Outliers: si se observa la gráfica los puntos que están muy lejos de la tendencia general o outliers son aquellos puntos o propiedas cuyos precios son muy elevados y que están por encima del promedio .
Examinar la relación entre las variables categóricas (tipo de vivienda, zona y estrato) y las variables numéricas (precio, área construida, número de parqueaderos, baños, habitaciones) para identificar patrones de comportamiento del mercado inmobiliario.
# Creamos un nuevo dataframe solo con las variables categóricas
vivienda_categ <- vivienda_clean[, c("tipo", "zona", "estrato")]
# Realizamos el Análisis de Correspondencia Múltiple (MCA) para las variables categóricas
mca_result <- MCA(vivienda_categ)
El gráfico nos permite establecer relaciones y validarlas como son:
El estrato 6 se encuentra ubicado en la Zona Oeste Los estratos 4 y 5 están ubicados principalmente en la Zona Sur y Norte El estrato 3 está presente en las Zonas Oriente y Centro
fviz_screeplot(mca_result, addlabels = TRUE, ylim = c(0, 25))+ggtitle("")+
ylab("Porcentaje de varianza explicado") + xlab("Ejes")
Los resultados indican que la primera componente resumen el 21.1% y los dos primeros ejes resumen un 38.1% de los datos.
Variables Cercanas: Las variables “zona” y “barrio” están próximas en la gráfica esto significa que tienen categorías que tienden a co-ocurrir o estar relacionadas la una de la otra en el conjunto de datos.
Variables Alejadas: La variable “tipo” se encuentra alejada entre sí en la gráfica, esto significa que tiene una categoría que es menos propensas a co-ocurrir. Esto podría señalar diferencias o segmentos distintos en el mercado inmobiliario.
El análisis exploratorio de los datos permitió identificar que la base de datos presentaba valores faltantes, principalmente en las variables de piso y parqueaderos, con un 31% y un 19% de datos faltantes, respectivamente. Estos valores fueron imputados con cero para asumir que las viviendas no cuentan con esas características y evitar introducir algún sesgo. También se identificó que las zonas sur y norte son las que cuentan con la mayor disponibilidad de viviendas para la venta, lo que podría sugerir a la empresa que la fuerza de ventas y marketing debería enfocarse en estas zonas.
En el análisis de componentes principales se evidencia que características como el precio, la cantidad de baños y el área son altamente valoradas por los clientes, seguidas por la disponibilidad de parqueadero y la cantidad de habitaciones.
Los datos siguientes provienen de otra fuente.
(* ===== verification/Keyboard.v ===== *)
(** * drivers/keyboard.c and keyboard.h: the PS/2 keyboard

    The handler of IRQ 1 turns scan codes into characters for the shell.  Its
    only state of its own is the shift key; the scan code is what the
    controller delivers at port 0x60. *)

From S2P Require Import Prelude KString KStdio Console KPrintf Screen Pmm Memory Kmalloc Paging Sched Task.
From S2P Require Import Block SimpleFS Klog Elf Syscall Timer Ports Ata Shell.

Open Scope Z_scope.
Open Scope c_scope.

Definition KEYBOARD_DATA_PORT : Z := 0x60.
Definition KEYBOARD_STATUS_PORT : Z := 0x64.
Definition KEY_LSHIFT : Z := 0x2A.
Definition KEY_RSHIFT : Z := 0x36.

(** The 128 entries of the table, in rows of eight as in the source. *)
Definition scancode_to_ascii : list Z :=
  [0; 0; 49; 50; 51; 52; 53; 54;
   55; 56; 57; 48; 45; 61; 8; 9;
   113; 119; 101; 114; 116; 121; 117; 105;
   111; 112; 91; 93; 10; 0; 97; 115;
   100; 102; 103; 104; 106; 107; 108; 59;
   39; 96; 0; 92; 122; 120; 99; 118;
   98; 110; 109; 44; 46; 47; 0; 42;
   0; 32; 0; 0; 0; 0; 0; 0;
   0; 0; 0; 0; 0; 0; 0; 55;
   56; 57; 45; 52; 53; 54; 43; 49;
   50; 51; 48; 46; 0; 0; 0; 0] ++ replicate 40 0.

(** The [switch] of [apply_shift], as pairs of characters. *)
Definition shift_table : list (Z * Z) :=
  [(49, 33); (50, 64); (51, 35); (52, 36); (53, 37); (54, 94); (55, 38); (56, 42); (57, 40); (48, 41);
   (45, 95); (61, 43); (91, 123); (93, 125); (59, 58); (39, 34); (96, 126); (92, 124); (44, 60); (46, 62);
   (47, 63)].

Fixpoint switch (cases : list (Z * Z)) (c : Z) : Z :=
  match cases with
  | [] => c
  | (k, v) :: cases' => if c =? k then v else switch cases' c
  end.

Definition apply_shift (c : Z) : Z :=
  if (97 <=? c) && (c <=? 122) then c - 32 else switch shift_table c.

Record keyboard (D H : Type) := Keyboard { kb_machine : machine D H; shift_pressed : Z }.
Arguments Keyboard {D H} _ _.
Arguments kb_machine {D H} _.
Arguments shift_pressed {D H} _.

Section keyboard.
Context {D H : Type} `{BlockDev D} (sy : symbols).
Context (test_multitask test_userspace test_addrspace test_elf : M (io (kernel D)) ()).
Abbreviation keyboard := (keyboard D H).

Definition on_machine {A} (c : M (machine D H) A) : M keyboard A :=
  zoom kb_machine (λ m k, Keyboard m (shift_pressed k)) c.
Definition set_shift (v : Z) : M keyboard () := modify (λ k, Keyboard (kb_machine k) v).

Definition keyboard_handler (scancode : Z) : M keyboard () :=
  if truth (Z.land scancode 0x80) then
    let release_code := Z.land scancode 0x7F in
    if (release_code =? KEY_LSHIFT) || (release_code =? KEY_RSHIFT) then set_shift 0 else mret ()
  else if (scancode =? KEY_LSHIFT) || (scancode =? KEY_RSHIFT) then set_shift 1
  else if scancode =? 0x3B then
    on_machine (say [10]) ;;
    on_machine (kernel_op (log_op klog_dump)) ;;
    on_machine (say (str "> "))
  else
    ascii ← of_option (scancode_to_ascii !! Z.to_nat scancode);
    if negb (ascii =? 0) then
      k ← get;
      let ascii := if truth (shift_pressed k) then apply_shift ascii else ascii in
      on_machine (shell_input sy test_multitask test_userspace test_addrspace test_elf ascii)
    else mret ().

(** A sequence of keyboard interrupts. *)
Fixpoint keys (codes : list Z) : M keyboard () :=
  match codes with
  | [] => mret ()
  | c :: codes' => keyboard_handler c ;; keys codes'
  end.
End keyboard.

(** ** Initialisation *)

Section init.
Context {H : Type} `{PortIO H}.

(** [while (!(port_byte_in(KEYBOARD_STATUS_PORT) & 0x01))] *)
Fixpoint wait_output (fuel : nat) : M H () :=
  match fuel with
  | O => fault
  | S f => s ← port_byte_in KEYBOARD_STATUS_PORT; if truth (Z.land s 1) then mret () else wait_output f
  end.

(** The port accesses of [keyboard_init]; [polls] bounds the wait. *)
Definition keyboard_init (polls : nat) : M H () :=
  port_byte_out KEYBOARD_STATUS_PORT 0xAD ;;
  port_byte_out KEYBOARD_STATUS_PORT 0xA7 ;;
  port_byte_in KEYBOARD_DATA_PORT ;;
  port_byte_out KEYBOARD_STATUS_PORT 0x20 ;;
  wait_output polls ;;
  config ← port_byte_in KEYBOARD_DATA_PORT;
  let config := Z.lor config 0x01 in
  let config := Z.land config (Z.lnot 0x10) in
  port_byte_out KEYBOARD_STATUS_PORT 0x60 ;;
  port_byte_out KEYBOARD_DATA_PORT config ;;
  port_byte_out KEYBOARD_STATUS_PORT 0xAE.
End init.
#[export] Instance hardware_ports : PortIO hardware := {
  hw_inb := λ p h, if p =? 0x64 then (1, h) else let r := hw_inb p (bus h) in (fst r, Hardware (snd r));
  hw_outb := λ p x h, Hardware (hw_outb p x (bus h));
  hw_insw := λ p n h, let r := hw_insw p n (bus h) in (fst r, Hardware (snd r));
  hw_outsw := λ p ws h, Hardware (hw_outsw p ws (bus h))
}.

#[export] Instance hardware_drive : AtaDrive hardware.
Proof.
  refine {| look := λ h, look (bus h); AtaSpec.busy := λ h, AtaSpec.busy (bus h); AtaSpec.delay := @AtaSpec.delay sim _ sim_drive |}.
  - intros h. apply (ad_delay (bus h)).
  - intros h. apply (ad_alt (bus h)).
  - intros h. apply (ad_status (bus h)).
  - intros h. apply (ad_reg (bus h)).
  - intros h. apply (ad_read (bus h)).
  - intros h. apply (ad_write (bus h)).
  - intros h. apply (ad_flush (bus h)).
  - intros h. apply (ad_insw (bus h)).
  - intros h. apply (ad_outsw (bus h)).
  - intros h. apply (ad_identify (bus h)).
  - intros h. apply (ad_absent (bus h)).
  - intros h r Hb Ha Hr. pose proof (ad_address (bus h) r Hb Ha Hr) as Hx. by destruct Hr as [-> | ->].
  - intros h. apply (ad_describe (bus h)).
  - intros h p Hp. cbn [hw_inb hardware_ports]. destruct (p =? 0x64); [done|]. apply (ad_other_in (bus h) p Hp).
  - intros h. apply (ad_other_out (bus h)).
Defined.

(** 64 sectors, in words 60 and 61 of the description. *)
Definition description : list Z := replicate 60 0 ++ [64] ++ replicate 195 0.
Definition blank_bus : hardware :=
  Hardware (Sim (View ∅ Idle [] (replicate 64 (replicate 512 0)) (λ sl, if sl then Some description else None)) 0 I).

Definition blank_machine : boot hardware :=
  Boot (Machine (Kernel (set_pool (replicate 64 zero_task) demo_os) (Klog [] 0 0 0) (Fs None (dec_superblock (replicate 512 0)) (replicate 512 0)))
          (Ata (Some blank_bus) zero_info zero_info) 0 (Screen (flat (replicate 2000 (0, 0))) 0 ∅ 0 []) (replicate 256 0) 0)
    (replicate 6 (GdtEntry 0 0 0 0 0 0)) (Tss 0 0 0) (replicate 256 (Gate 0 0 0 0 0)) (replicate 256 None) [].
Con el análisis de conglomerados, se observa una relación entre el área construida y el precio: a medida que el precio aumenta, se espera que el área también lo haga. Esta es una tendencia apreciada por los clientes y debería mantenerse en los productos ofertados.
Finalmente, en el análisis de correspondencia se observan asociaciones entre las zonas y el estrato. La zona oeste se relaciona con el estrato 6, los estratos 4 y 5 con la zona norte, y el estrato 3 con las zonas centro y oriente.